Key Developments in US Crypto Regulatory Landscape
Is crypto regulatory confusion in the US finally coming to an end?
The regulatory landscape toward digital assets (including cryptoassets) in the US has long been fraught with uncertainty, confusion and fragmentation, with the Securities and Exchange Commission (SEC) and the Commodity Futures Trading Commission (CFTC) at loggerheads over what the formal definition of what a cryptoasset should be.
On the one hand, the SEC has largely maintained the stance of a cryptoasset being a security (aside from Bitcoin), and should thus come under existing legislation such as the Securities Act of 1933 in the way that equities are, for example. If a cryptocurrency is a security, cryptocurrency issuers and exchanges must seek the necessary licenses from regulators. This is typically difficult to do, so the crypto industry spends a great deal of effort trying to ensure that cryptoasset sales and developments avoid securities laws. The majority of cryptoasset market activity in the US is regulated by the SEC, including exchange trading, fraud and money laundering.
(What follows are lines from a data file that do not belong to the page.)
Lemma created_task_ok (a : Start) (need : list Sentence) (now : Z) :
  1 ≤ a_batchSize a → (length need ≤ length (a_allSentences a))%nat →
  task_ok (created_task a need now).
Proof.
  intros Hbs Hlen. unfold task_ok, created_task. simpl.
  split; [done|]. split; [lia|]. split; [lia|]. split; [lia|]. by left.
Qed.

Lemma resumed_task_ok (t : TranslationTask) :
  task_ok t → status t = paused →
  task_ok (resumed_task t)
  ∧ completedSentences (resumed_task t)
    = totalSentences (resumed_task t)
      - Z.of_nat (length (sentences (resumed_task t))).
Proof.
  intros (Hbs & H0 & Hhits & Hle & Hp) Hst.
  assert (Hlen : Z.of_nat (length (remainingSentences t))
                 = totalSentences t - completedSentences t).
  { unfold remainingSentences, translatedFromNeedList.
    rewrite CancelFacts.slice_from_drop by lia. rewrite length_drop. lia. }
  unfold task_ok, resumed_task. simpl. rewrite Hlen.
  split; [|lia]. split; [done|]. split; [lia|]. split; [lia|]. split; [lia|].
  left. simpl. destruct Hp as [Hp | (Hcomp & _)]; [done | congruence].
Qed.

(** *** One event of an orderly run *)

Lemma rises_same (s s' : State) : currentTask s' = currentTask s → rises s s'.
Proof. intros H t t' Ht _ Ht'. rewrite H, Ht in Ht'. injection Ht' as <-. lia. Qed.

Lemma rises_idle (s s' : State) : idle s → rises s s'.
Proof. intros Hi t t' Ht Hr _. by destruct (Hi t Ht). Qed.

Lemma settle_loop_in_order (s : State) (ps : list Proc) (pid : nat) (l : Loop)
    (r : Reply) :
  sound s → ps !! pid = Some (Executing l) → alone pid ps → loop_ok l →
  (∀ t, currentTask s = Some t → task_of_loop l t) →
  in_order {| shared := (resume_loop l r s).1;
              procs := <[pid := (resume_loop l r s).2]> ps |}
  ∧ rises s (resume_loop l r s).1.
Proof.
  intros Hs Hpid Hal Hl Htask.
  assert (Hlen : (pid < length ps)%nat) by by eapply lookup_lt_Some.
  destruct (currentTask s) as [t|] eqn:Ht.
  - specialize (Htask t eq_refl).
    assert (Htok : task_ok t) by by apply (proj2 Hs).
    destruct (resume_loop_outcome l r s t Ht)
      as [a' s' Ha Ha' _ Hc _ | s1 Ha Hc Hr | Ha Hlt Hchk | Ha Hge]; cbn [fst snd].
    + assert (Hts : currentTask s' = currentTask s) by by apply control_of_task.
      split; [|by apply rises_same].
      split.
      * eapply sound_fields; [| |exact Hs]; [done | by injection Hc].
      * right. right. exists pid, (set_await a' l). cbn [shared procs].
        split; [by rewrite list_lookup_insert_eq|].
        split; [by apply alone_insert|].
        split; [by apply loop_ok_set_await|].
        intros t' Ht'. rewrite (control_of_task _ _ Hc), Ht in Ht'.
        by injection Ht' as <-.
    + destruct (closing_in_order l t Hl Ha Htask Htok) as (Hl' & Htl' & Htok' & Hle & Hst).
      split.
      * split.
        -- apply sound_notify, sound_task; [by apply snapshot_ok_Some|].
           eapply sound_fields; [| |exact Hs];
             [by apply control_of_task | by injection Hc].
        -- right. right. eexists pid, _. cbn [shared procs].
           split; [by rewrite list_lookup_insert_eq|].
           split; [by apply alone_insert|]. split; [exact Hl'|].
           intros t' [= <-]. done.
      * intros t0 t' Ht0 _ Ht'. rewrite Ht in Ht0. injection Ht0 as <-.
        simpl in Ht'. by injection Ht' as <-.
    + destruct (next_window_in_order l s Hl Ha Hlt Hchk)
        as (l' & Hit' & Hl' & Ha' & Hsen & Htot & Hcom & Hi').
      rewrite Hit'. cbn [fst snd].
      split; [|by apply rises_same].
      split; [by eapply sound_fields; [| |exact Hs]|].
      right. right. exists pid, l'. cbn [shared procs].
      split; [by rewrite list_lookup_insert_eq|].
      split; [by apply alone_insert|]. split; [done|].
      intros t' Ht'. simpl in Ht'. rewrite Ht in Ht'. injection Ht' as <-.
      destruct Htask as (H1 & H2 & H3 & H4). unfold task_of_loop.
      by rewrite Hsen, Htot, Hcom.
    + destruct (after_loop_in_order (l_totalSentences l) s t Ht Hs)
        as (Hs' & Hi' & _ & t' & Ht' & Hle & _); [by destruct Htask as (_ & ? & _)|].
      split.
      * split; [done|]. left. split; [by apply alone_ended | done].
      * intros t0 t1 Ht0 _ Ht1. rewrite Ht in Ht0. injection Ht0 as <-.
        rewrite Ht' in Ht1. by injection Ht1 as <-.
  - destruct (resume_loop_without_task l r s Ht) as (Hc & _ & Hp).
    destruct (resume_loop l r s) as [s' p']. cbn [fst snd] in *.
    assert (Ht' : currentTask s' = None) by by rewrite (control_of_task _ _ Hc).
    split; [|intros t t' Hx; by rewrite Ht in Hx].
    split.
    + eapply sound_fields; [| |exact Hs]; [by rewrite Ht | by injection Hc].
    + destruct Hp as [-> | (Ha & a' & Ha' & ->)].
      * left. split; [by apply alone_ended|]. intros t Hx. simpl in Hx. by rewrite Ht' in Hx.
      * right. right. exists pid, (set_await a' l). cbn [shared procs].
        split; [by rewrite list_lookup_insert_eq|].
        split; [by apply alone_insert|].
        split; [by apply loop_ok_set_await|].
        intros t Hx. simpl in Hx. by rewrite Ht' in Hx.
Qed.
(** C2, as the code has it: when the generated SQL starts with SELECT, in
    any case of letters, and the text that the validation looks at, which
    is the SQL after the limit-injection step, holds the qualified name of
    no listed table, [smart_analyze_question] returns the error reply with
    the names of the available tables, and ends in the state in which the
    SQL was generated: nothing is executed. *)
Theorem C2_unknown_table_is_rejected_unexecuted :
  forall (E : env) (st st1 st2 : state) (question : string) (limit : Z)
         (available_tables : list table) (generated_sql : string),
    run list_fabric_tables E st = (st1, Ok available_tables) ->
    available_tables <> [] ->
    run (prepare_sql question limit) E st1 = (st2, Ok generated_sql) ->
    Spec.starts_with_ci "SELECT" generated_sql = true ->
    ~ Spec.references_known_table available_tables (inject_limit limit generated_sql) ->
    run (smart_analyze_question question limit) E st
    = (st2, Ok [ ("question", FStr question);
                 ("error", FStr "Generated query references invalid tables");
                 ("generated_sql", FStr (inject_limit limit generated_sql));
                 ("available_tables", FStrs (full_names available_tables)) ]).
Proof.
  intros E st st1 st2 question limit tables g Htables Hne Hgen Hci Hno.
  rewrite (smart_analyze_after_generation E st st1 st2 question limit tables g
             Htables Hne Hgen).
  rewrite validate_rejects_unknown_table; [reflexivity | exact Hci |].
  apply not_true_is_false. intros H. now apply Hno, has_valid_table_spec.
Qed.

Lemma C2_witness :
  let E := Examples.answering_env "SELECT TOP 5 * FROM [dbo].[Laptops]" in
  let st1 := fst (run list_fabric_tables E initial_state) in
  let st2 := fst (run (prepare_sql "list laptops" 5) E st1) in
  run (smart_analyze_question "list laptops" 5) E initial_state
  = (st2, Ok [ ("question", FStr "list laptops");
               ("error", FStr "Generated query references invalid tables");
               ("generated_sql", FStr "SELECT TOP 5 * FROM [dbo].[Laptops]");
               ("available_tables", FStrs ["dbo.Devices"]) ]).
Proof.
  intros E st1 st2.
  apply (C2_unknown_table_is_rejected_unexecuted E initial_state st1 st2 "list laptops" 5
           [Examples.devices] "SELECT TOP 5 * FROM [dbo].[Laptops]");
    [ vm_compute; reflexivity | discriminate | vm_compute; reflexivity | reflexivity | ].
  intros H. apply has_valid_table_spec in H. vm_compute in H. discriminate H.
Defined.

(** C2, as it is worded, fails in two ways.  A text that is not a SELECT
    and names no table is rejected by the first test, whose reply has no
    list of tables.  And a lower-case [select] whose text names no listed
    table can come to name one through limit injection, which then writes
    into the first SELECT in capitals: the query is executed and the reply
    has no error. *)
Lemma C2_counterexample :
  (let tables := [Examples.devices] in
   let g := "DROP TABLE Devices" in
   let r := snd (run (smart_analyze_question "list devices" 5)
                   (Examples.answering_env g) initial_state) in
   has_valid_table tables g = false
   /\ exists reply, r = Ok reply
                    /\ has_key reply "error" = true
                    /\ has_key reply "available_tables" = false)
  /\
  (let tables := [Examples.odd_table] in
   let g := "select 1 from [a].[SELECT]" in
   let out := run (smart_analyze_question "list devices" 5) (Examples.odd_env g) initial_state in
   has_valid_table tables g = false
   /\ last (Spec.queries (fst out)) "" = "select 1 from [a].[SELECT TOP 5]"
   /\ exists reply, snd out = Ok reply /\ has_key reply "error" = false).
Proof.
  split; cbv zeta.
  - split; [reflexivity |]. eexists. split; [vm_compute; reflexivity |].
    split; reflexivity.
  - split; [reflexivity |]. split; [vm_compute; reflexivity |].
    eexists. split; [vm_compute; reflexivity | reflexivity].
Qed.

(* ================================================================== *)
(** ** Limit injection *)
(* ================================================================== *)

(** On a text that starts with SELECT in capitals and whose upper case has
    no TOP in it, the injection writes the limit right after that SELECT. *)
Lemma inject_limit_after_capital_select :
  forall (limit : Z) (r : string),
    Py.contains "TOP" (Py.upper ("SELECT" ++ r)) = false ->
    inject_limit limit ("SELECT" ++ r) = "SELECT TOP " ++ Py.str_of_int limit ++ r.
Proof.
  intros limit r H. unfold inject_limit. rewrite H. cbn [negb].
  rewrite replace_first_at_head. now rewrite append_assoc'.
Qed.

(** A text with TOP somewhere in its upper case is left as it is. *)
Lemma inject_limit_keeps_top :
  forall (limit : Z) (g : string),
    Py.contains "TOP" (Py.upper g) = true -> inject_limit limit g = g.
Proof.
  intros limit g H. unfold inject_limit. now rewrite H.
Qed.

(** On a text that starts with SELECT in capitals, limit injection neither
    brings in nor takes away the qualified name of a table: the validation
    sees a known table after the injection exactly when the generated SQL
    had one. *)
Lemma inject_limit_keeps_table_names :
  forall (limit : Z) (available_tables : list table) (r : string),
    has_valid_table available_tables (inject_limit limit ("SELECT" ++ r))
    = has_valid_table available_tables ("SELECT" ++ r).
Proof.
  intros limit tables r.
  destruct (Py.contains "TOP" (Py.upper ("SELECT" ++ r))) eqn:Htop.
  - now rewrite inject_limit_keeps_top.
  - rewrite inject_limit_after_capital_select by exact Htop.
    unfold has_valid_table, all_valid_names.
    induction tables as [| t ts IH]; [reflexivity |].
    cbn [map existsb]. rewrite IH. f_equal.
    unfold bracketed. rewrite !lower_append.
    change (Py.lower "[") with "[". cbn [append].
    change (Py.lower "SELECT TOP ") with "select top ".
    change (Py.lower "SELECT") with "select".
    rewrite (contains_passes_chars "[" _ "select top ") by reflexivity.
    rewrite (contains_passes_chars "[" _ (Py.lower (Py.str_of_int limit))).
    + now rewrite (contains_passes_chars "[" _ "select") by reflexivity.
    + rewrite mem_bracket_lower. now apply str_of_int_chars.
Qed.

(** C3, which the code does not meet: the test for SELECT looks at the
    upper case of the text, the replacement at the text itself.  A query
    that the LLM writes with a lower-case [select] passes the test, has no
    TOP, and comes out of the injection unchanged: it is executed without
    any limit. *)
Theorem C3_lower_case_select_gets_no_limit :
  let g := "select Name from [dbo].[Devices]" in
  let out := run (smart_analyze_question "list devices" 100)
               (Examples.answering_env g) initial_state in
  clean_generated_sql g = g
  /\ Spec.starts_with_ci "SELECT" g = true
  /\ Py.contains "TOP" (Py.upper g) = false
  /\ inject_limit 100 g = g
  /\ last (Spec.queries (fst out)) "" = g
  /\ exists reply, snd out = Ok reply /\ field_of reply "generated_sql" = Some (FStr g).
Proof.
  cbv zeta.
  split; [reflexivity |]. split; [reflexivity |]. split; [reflexivity |].
  split; [reflexivity |]. split; [vm_compute; reflexivity |].
  eexists. split; [vm_compute; reflexivity | reflexivity].
Qed.

(* ================================================================== *)
(** ** Result summarizer: listing requests *)
(* ================================================================== *)



(** The two templates of the summarizer are the numbered-list prompt and
    the direct-answer prompt. *)
Lemma listing_prompt_text :
  forall data question, listing_prompt data question = Spec.numbered_list_prompt data question.
Proof.
  intros. unfold listing_prompt, Spec.numbered_list_prompt, text_lines, dq.
  cbn [Py.join]. now rewrite !append_assoc'.
Qed.

Lemma direct_prompt_text :
  forall data question, direct_prompt data question = Spec.direct_answer_prompt data question.
Proof.
  intros. unfold direct_prompt, Spec.direct_answer_prompt, text_lines.
  cbn [Py.join]. now rewrite !append_assoc'.
Qed.

Lemma summarize_calls :
  forall (E : env) (st : state) question limit generated_sql results,
    fst (run (summarize question limit generated_sql results) E st)
    = match json_rows E (Py.slice_to results limit) with
      | Ok data =>
          log_event (Llm (Spec.analysis_prompt question data)
                       (llm E (calls st) (Spec.analysis_prompt question data))) st
      | Exc _ => st
      end.
Proof.
  intros. unfold Spec.analysis_prompt.
  destruct (json_rows E (Py.slice_to results limit)) as [data | e] eqn:Hdata.
  - rewrite <- listing_prompt_text, <- direct_prompt_text.
    unfold summarize, run, bind, ask, lift, ask_llm. rewrite Hdata.
    match goal with
    | |- context [llm E ?h ?p] => destruct (llm E h p) as [a | e]
    end; reflexivity.
  - unfold summarize, run, bind, ask, lift, ask_llm. now rewrite Hdata.
Qed.


(** The two questions of the design document. *)
Example list_question_is_a_listing_request :
  is_listing_query "list devices" = true /\ is_listing_query "how many devices" = false.
Proof. split; reflexivity. Qed.

Example listing_needs_a_word_boundary :
  is_listing_query "  What's offline?" = true
  /\ is_listing_query "whatever is offline" = false
  /\ is_listing_query "show_all" = false.
Proof. repeat split; reflexivity. Qed.

(* ================================================================== *)
(** ** The calls of the LLM in a run of [smart_analyze_question] *)
(* ================================================================== *)

Lemma no_results_no_prompt :
  forall (E : env) (st : state) question generated_sql available_tables,
  exists evs,
    calls (fst (run (no_results question generated_sql available_tables) E st))
    = (calls st ++ evs)%list
    /\ Spec.prompts_in evs = [].
Proof.
  intros. apply catalogue_run with (Q := fun _ => True).
  unfold no_results.
  eapply emits_bind with (Q1 := fun _ => True); [| intros; now apply emits_ret].
  destruct (find _ _) as [[| c n] |]; try now apply emits_ret.
  destruct (Py.split "." _) as [| schema [| table [| x l]]]; try apply emits_raise.
  eapply emits_bind with (Q1 := fun _ => True).
  - eapply emits_weaken; [| apply emits_attempt, catalogue_get_table_schema]. trivial.
  - intros [info | e] _; [| now apply emits_ret].
    destruct (column_suggestions (columns info) []) as [sg [e |]]; now apply emits_ret.
Qed.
On the other hand, the CFTC argues that cryptoassets are commodities and can be regulated under the Commodity Exchange Act. This underpinning argument of the CTFC is that because Bitcoin, for example, is interchangeable on exchanges, each Bitcoin is of identical worth, just like how a sack of corn is of equal worth to another sack of corn of the same grade. In particular, crypto derivatives come under the jurisdiction of the CFTC, but it generally has less regulatory power than the SEC in the current environment.
The blurred lines between what classifies a cryptoasset and what does not has left cryptoasset firms in the US scratching their heads and walking on eggshells. One such example was when the SEC charged Coinbase for operating an unregistered national securities exchange in June 2023, with Coinbase unaware that they were breaking any rules due to the lack of clarity. As a consequence, cryptoasset firms in the US have sought refuge in other more crypto friendly locations, leaving the US crypto economy lagging behind other jurisdictions, such as the EU in terms of competitiveness and growth.
However, in response, it appears that US regulators have now made some long-awaited progress in establishing a coherent regulatory environment for crypto and more broadly, digital assets.
In May 2024, the US House of Representatives passed the Financial Innovation and Technology for the 21st Century Act, providing a regulatory framework for digital assets that allocates jurisdiction over digital assets between the Commodity Futures Trading Commission and the Securities and the SEC. The bill passed by a vote of 279 to 136, with 208 Republicans and even 71 Democrats voting to approve it, highlighting the desire for a clear regulatory crypto framework.
While it is still uncertain as to whether the bill will be enacted into law by the Senate, a victory for crypto advocate Donald Trump in the upcoming Presidential election could heap pressure on the Senate to sign it into law.
Specifically:
The CFTC would regulate a digital asset as a commodity “if the blockchain, or digital ledger, on which it runs is functional and decentralised”.
The SEC would regulate a digital asset as a security “if its associated blockchain is functional but not decentralised.”
Stablecoins, a type of cryptoasset that is designed to maintain an algorithmic peg to fiat currencies, will be subject to either SEC or CFTC jurisdiction, depending on the nature of the intermediary involved in a transaction.
The bill defines decentralisation as, “if, among other requirements, no person has unilateral authority to control the blockchain or its usage, and no issuer or affiliated person has control of 20% or more of the digital asset or the voting power of the digital asset.” On top of this, the method of acquisition of the digital asset by an end user and the party holding the digital asset will also be factored in. A certification process will be in place whereby users seek to establish their blockchain system against the criteria for decentralised/centralised systems, and will face the appropriate protocols from the SEC or CFTC based on the verdict. There may also be instances where the participant needs to register with the SEC and CFTC.
If enacted, the bill would curtail some of the SEC’s current oversight of the digital assets ecosystem, ending what many have described as its current approach of “regulation by enforcement.” At the SEC’s expense, the CFTC would be granted with expanded authority over digital assets. For example, secondary market trading of certain digital commodities would be permitted, with consumer protection requirements imposed on entities registered with CTFC and/or the SEC. Unsurprisingly, the SEC has reacted badly to the developments, citing the possibility of regulatory gaps under the new framework.
Nevertheless, the US is still at the dawn of its regulatory journey with digital and more specifically, cryptoassets. Although it remains uncertain as to whether this new cryptoasset bill will be enacted into law, it became the first crypto-related legislation to pass one of the chambers of Congress. Undoubtedly, that is a step in the right direction for the US in its quest for cryptoasset regulatory clarity.